Yes, hydroquinone has a family. And like any family, every individual in that family isn’t necessarily “good” or useful. Some of the quinones are great for skin whitening, while others are best for industrial use ONLY.
The quinones are a class of biologically active organic compounds, that are formally derived from aromatic compounds. Such as benzene or naphthalene. Quinones are oxidized derivatives of aromatic compounds and are often readily made from reactive aromatic compounds with electron-donating substituents such as phenols, and catechols. Which increase the nucleophilicity of the ring and contributes to the large redox potential needed to break aromaticity (quinones are conjugated but not aromatic). Quinones are electrophilic Michael receptors stabilized by conjugation. Depending on the quinone and the site of reduction, reduction can either re-aromatise the compound or break the conjugation. Conjugate addition nearly always breaks the conjugation.
A large scale industrial application of quinones is for the production of hydrogen peroxide (H2O2). 2-Alkylanthraquinones are hydrogenated to the corresponding hydroquinones (quinizarins), which then transfer H2 to oxygen: dihydroanthraquinone + O2 → anthraquinone + H2O2. In this way, several billion kilograms of H2O2 are produced annually.
Derivatives of quinones are common in biologically active molecules. Some serve as electron acceptors in electron transport chains such as those in photosynthesis (plastoquinone, phylloquinone), and aerobic respiration (ubiquinone). Phylloquinone is also known as Vitamin K1 as it is used by animals to carboxylate certain proteins, which are involved in blood coagulation, bone formation, and other processes. Conversely, the toxicity of paracetamol is due to its metabolism to a quinone imine, which then reacts with liver proteins to cause liver failure.

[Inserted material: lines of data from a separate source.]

(** * A shallow embedding of [main.py]: the plan catalogue, the contact
    fan-out and the storage diagnostics of the MC Creative Director AI
    backend.

    The three request handlers of [main.py] ([get_plans], [contact] and
    [test_database]) are transcribed statement by statement into a small
    state-and-exception monad.  Everything the handlers reach outside the
    file (the process environment, the clock, the [database] module,
    [smtplib], [requests], the request validation done by pydantic) is
    gathered in one record, [World], whose fields answer each external call. *)

From Stdlib Require Import ZArith Lia Ascii.
From stdpp Require Import base option list strings gmap pretty.

Local Open Scope Z_scope.

(** ** Python values *)

(** Python [str] values are Rocq strings, one [ascii] per character.  The
    two operations [main.py] applies to strings it did not build itself are
    the slice [s[:n]] and truthiness.  The literals of [test_database] that
    carry a symbol outside ASCII are kept as the bytes of the source file;
    they are only ever concatenated, never sliced or measured. *)
Fixpoint slice_to (n : nat) (s : string) : string :=
  match n, s with
  | O, _ => EmptyString
  | S _, EmptyString => EmptyString
  | S n', String c s' => String c (slice_to n' s')
  end.

Definition nl : string := String (Ascii.ascii_of_nat 10) EmptyString.

Definition str_truthy (s : string) : bool :=
  match s with EmptyString => false | String _ _ => true end.

(** [bool(x)] for [x : Optional[str]]: [None] and [""] are falsy. *)
Definition truthy (o : option string) : bool :=
  match o with None => false | Some s => str_truthy s end.

(** [x or d] for [x : Optional[str]]. *)
Definition or_else (o : option string) (d : string) : string :=
  match o with
  | Some (String c s) => String c s
  | _ => d
  end.

(** [str(x)] inside an f-string, for [x : Optional[str]]. *)
Definition format_opt (o : option string) : string :=
  match o with None => "None" | Some s => s end.

(** The JSON-like values the handlers build: dicts keep insertion order, as
    Python's do. *)
#[local] Set Warnings "-register-all".
Inductive pyval : Type :=
| PNone
| PBool (b : bool)
| PInt (z : Z)
| PStr (s : string)
| PList (l : list pyval)
| PDict (d : list (string * pyval)).

Definition dict := list (string * pyval).

Definition of_opt (o : option string) : pyval :=
  match o with None => PNone | Some s => PStr s end.

Fixpoint dict_get (k : string) (d : dict) : option pyval :=
  match d with
  | [] => None
  | (k', v) :: d' => if String.eqb k k' then Some v else dict_get k d'
  end.

(** [d[k] = v]: overwrite in place when the key exists, append otherwise. *)
Fixpoint dict_set (k : string) (v : pyval) (d : dict) : dict :=
  match d with
  | [] => [(k, v)]
  | (k', v') :: d' =>
      if String.eqb k k' then (k', v) :: d' else (k', v') :: dict_set k v d'
  end.

Definition dict_keys (d : dict) : list string := d.*1.

(** ** Exceptions *)

(** Only two facts about a raised exception are observed by [main.py]:
    whether [except ImportError] catches it, and its [str(e)].  All the
    exceptions here derive from [Exception], the class every handler of
    [main.py] catches; interpreter exits and interrupts are not modelled. *)
Inductive exn_class := ImportError | ValueError | OtherException.

Record exn := Exn { exn_cls : exn_class; exn_str : string }.

Inductive result (A : Type) : Type :=
| Returned (a : A)
| Raised (e : exn).
Arguments Returned {A} a.
Arguments Raised {A} e.

Definition is_import_error (e : exn) : bool :=
  match exn_cls e with ImportError => true | _ => false end.

(** ** The execution monad: a threaded state and exceptions *)

Section Exec.
Context {St : Type}.

Definition M (A : Type) : Type := St -> St * result A.

Definition ret {A} (a : A) : M A := fun s => (s, Returned a).

Definition raise {A} (e : exn) : M A := fun s => (s, Raised e).

Definition bind {A B} (m : M A) (k : A -> M B) : M B :=
  fun s =>
    match m s with
    | (s', Returned a) => k a s'
    | (s', Raised e) => (s', Raised e)
    end.

(** [try: m  except Exception as e: h e]. *)
Definition try_except {A} (m : M A) (h : exn -> M A) : M A :=
  fun s =>
    match m s with
    | (s', Returned a) => (s', Returned a)
    | (s', Raised e) => h e s'
    end.

(** [try: m  except ImportError: h1  except Exception as e: h2 e]. *)
Definition try_except2 {A} (m : M A) (h1 : M A) (h2 : exn -> M A) : M A :=
  fun s =>
    match m s with
    | (s', Returned a) => (s', Returned a)
    | (s', Raised e) => if is_import_error e then h1 s' else h2 e s'
    end.

Definition get : M St := fun s => (s, Returned s).

Definition modify (f : St -> St) : M unit := fun s => (f s, Returned tt).

(** Lift the answer of an external call into the monad. *)
Definition lift {A} (r : result A) : M A := fun s => (s, r).

(** A call that returns nothing: [None] is normal completion. *)
Definition lift_unit (r : option exn) : M unit :=
  fun s => (s, match r with None => Returned tt | Some e => Raised e end).
End Exec.

Notation "x <- m ;; k" := (bind m (fun x => k))
  (at level 100, m at next level, right associativity).
Notation "m ;;; k" := (bind m (fun _ => k))
  (at level 100, right associativity).

(** ** The outside world *)

(** [datetime.now(timezone.utc)]: an aware datetime whose offset is zero. *)
Record datetime := Datetime {
  year : N; month : N; day : N;
  hour : N; minute : N; second : N; microsecond : N
}.

(** [str(n).zfill(width)] for a natural number. *)
Definition zfill (width : nat) (n : N) : string :=
  let s := pretty n in
  String.concat "" (replicate (width - String.length s) "0") +:+ s.

(** [datetime.isoformat()] of a UTC-aware value:
    [YYYY-MM-DDTHH:MM:SS[.ffffff]+00:00].  The date and time come first, the
    fraction only when the microsecond field is not zero, the offset last. *)
Definition isoformat_local (d : datetime) : string :=
  zfill 4 (year d) +:+ "-" +:+ zfill 2 (month d) +:+ "-" +:+ zfill 2 (day d)
  +:+ "T" +:+ zfill 2 (hour d) +:+ ":" +:+ zfill 2 (minute d) +:+ ":"
  +:+ zfill 2 (second d)
  +:+ (if (microsecond d =? 0)%N then "" else "." +:+ zfill 6 (microsecond d)).

Definition isoformat (d : datetime) : string :=
  isoformat_local d +:+ "+00:00".

(** An email under construction: [MIMEMultipart()] with its headers set and
    its parts attached, each part a [(subtype, text)] pair. *)
Record mime := Mime {
  mime_headers : list (string * string);
  mime_parts : list (string * string)
}.

(** [requests.Response], as far as it is read. *)
Record http_response := HttpResponse { status_code : Z; text : string }.

(** The object bound to [database.db] when it is not [None].  [db_name] is
    the attribute lookup [db.name]: [Returned None] when the attribute does
    not exist ([hasattr] is false), [Raised e] when the lookup raises
    something other than [AttributeError]. *)
Record db_handle := DbHandle {
  db_name : result (option pyval);
  list_collection_names : result (list string)
}.

(** Every external call the handlers make, in the order they make them. *)
Inductive event : Type :=
| CreateDocument (collection : string) (doc : dict)
| SmtpConnect (host : string) (port : Z) (timeout : Z)
| SmtpStartTls
| SmtpLogin (user password : string)
| SmtpSendmail (from_addr to_addr : string) (msg : mime)
| SmtpQuit
| RequestsPost (url : string) (json : pyval) (headers : dict) (timeout : Z).

(** The answers of the collaborators.  [create_document] and [db] belong to
    the [database] module, which [main.py] imports and does not define;
    [email_validator] is the check pydantic runs for an [EmailStr] field and
    returns the normalised address. *)
Record World := {
  environ : gmap string string;
  utcnow : datetime;
  email_validator : string -> option string;
  create_document : string -> dict -> result string;
  smtp_connect : string -> Z -> option exn;
  smtp_starttls : option exn;
  smtp_login : string -> string -> option exn;
  smtp_sendmail : string -> string -> mime -> option exn;
  smtp_quit : option exn;
  requests_post : string -> pyval -> dict -> result http_response;
  import_db : result (option db_handle)
}.

(** [os.getenv(k)] and [os.getenv(k, d)]. *)
Definition getenv (w : World) (k : string) : option string := environ w !! k.

Definition getenv_default (w : World) (k d : string) : string :=
  default d (environ w !! k).

(** ** [int(s)] on a string, base ten *)

Definition is_space (c : Ascii.ascii) : bool :=
  let n := Ascii.N_of_ascii c in
  ((9 <=? n) && (n <=? 13) || (28 <=? n) && (n <=? 32)
   || (n =? 133) || (n =? 160))%N.

Definition digit_of (c : Ascii.ascii) : option Z :=
  let n := Ascii.N_of_ascii c in
  if ((48 <=? n) && (n <=? 57))%N then Some (Z.of_N n - 48) else None.

Fixpoint lstrip (s : string) : string :=
  match s with
  | String c s' => if is_space c then lstrip s' else s
  | EmptyString => EmptyString
  end.

Fixpoint all_space (s : string) : bool :=
  match s with
  | EmptyString => true
  | String c s' => is_space c && all_space s'
  end.

Definition starts_with_digit (s : string) : bool :=
  match s with String c _ => bool_decide (is_Some (digit_of c)) | _ => false end.

(** Digits with single underscores between them, then optional trailing
    whitespace.  [seen] tells whether the previous character was a digit. *)
Fixpoint digits (acc : Z) (seen : bool) (s : string) : option Z :=
  match s with
  | EmptyString => if seen then Some acc else None
  | String c s' =>
      match digit_of c with
      | Some d => digits (10 * acc + d) true s'
      | None =>
          if seen && Ascii.eqb c "_"%char && starts_with_digit s' then digits acc false s'
          else if seen && all_space s then Some acc
          else None
      end
  end.

(** [int(s)]: surrounding whitespace, an optional sign, then [digits].  The
    interpreter's configurable cap on the number of digits is left out. *)
Definition py_int (s : string) : option Z :=
  match lstrip s with
  | String "-"%char s' => Z.opp <$> digits 0 false s'
  | String "+"%char s' => digits 0 false s'
  | s' => digits 0 false s'
  end.

(** ** The handlers *)

(** The handlers run over the log of external calls made so far. *)
Definition Run (A : Type) : Type := @M (list event) A.

(** Make an external call: log it, then continue with its answer. *)
Definition call {A} (ev : event) (answer : result A) : Run A :=
  modify (fun log => log ++ [ev]) ;;; lift answer.

Definition call_unit (ev : event) (answer : option exn) : Run unit :=
  modify (fun log => log ++ [ev]) ;;; lift_unit answer.

(** [with resource as x: body], for a resource whose [__exit__] is [leave]:
    [leave] runs whether or not [body] raised, and an exception of [leave]
    replaces the one of [body]. *)
Definition with_exit {St} (body leave : @M St unit) : @M St unit :=
  fun s =>
    match body s with
    | (s', Returned _) => leave s'
    | (s', Raised e) =>
        match leave s' with
        | (s'', Returned _) => (s'', Raised e)
        | (s'', Raised e') => (s'', Raised e')
        end
    end.

(** The value of a variable that a truthiness test has found set. *)
Definition the (o : option string) : string := default "" o.

(** *** [GET /api/plans] *)

Definition features : pyval :=
  PList [PStr "Priority support"; PStr "AI-enhanced workflows";
         PStr "Flexible hour use"; PStr "Instant collaboration"].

A natural example of the oxidation of hydroquinone to quinone is in the spray of the Bombardier Beetle. Hydroquinone is reacted with hydrogen peroxide to produce a fiery blast of steam, a strong deterrent in the animal world.
The auto-oxidation of the neurotransmitter dopamine, and its precursor L-Dopa, generates the comparatively stable dopamine quinone. Which inhibits the functioning of dopamine transporter (DAT) and the TH enzyme leading to low mitochondrial ATP production.
MEDICINAL
Natural or synthetic quinones show a biological or pharmacological activity, and some of them show anti-tumoral activity. They embody some claims in herbal medicine. These applications include purgative (sennosides), antimicrobial, antiparasitic (rhein- and saprorthoquinone, atovaquone), anti-tumor (emodin and juglone), inhibition of PGE2 biosynthesis (arnebinone and arnebifuranone) and anti-cardiovascular disease (tanshinone).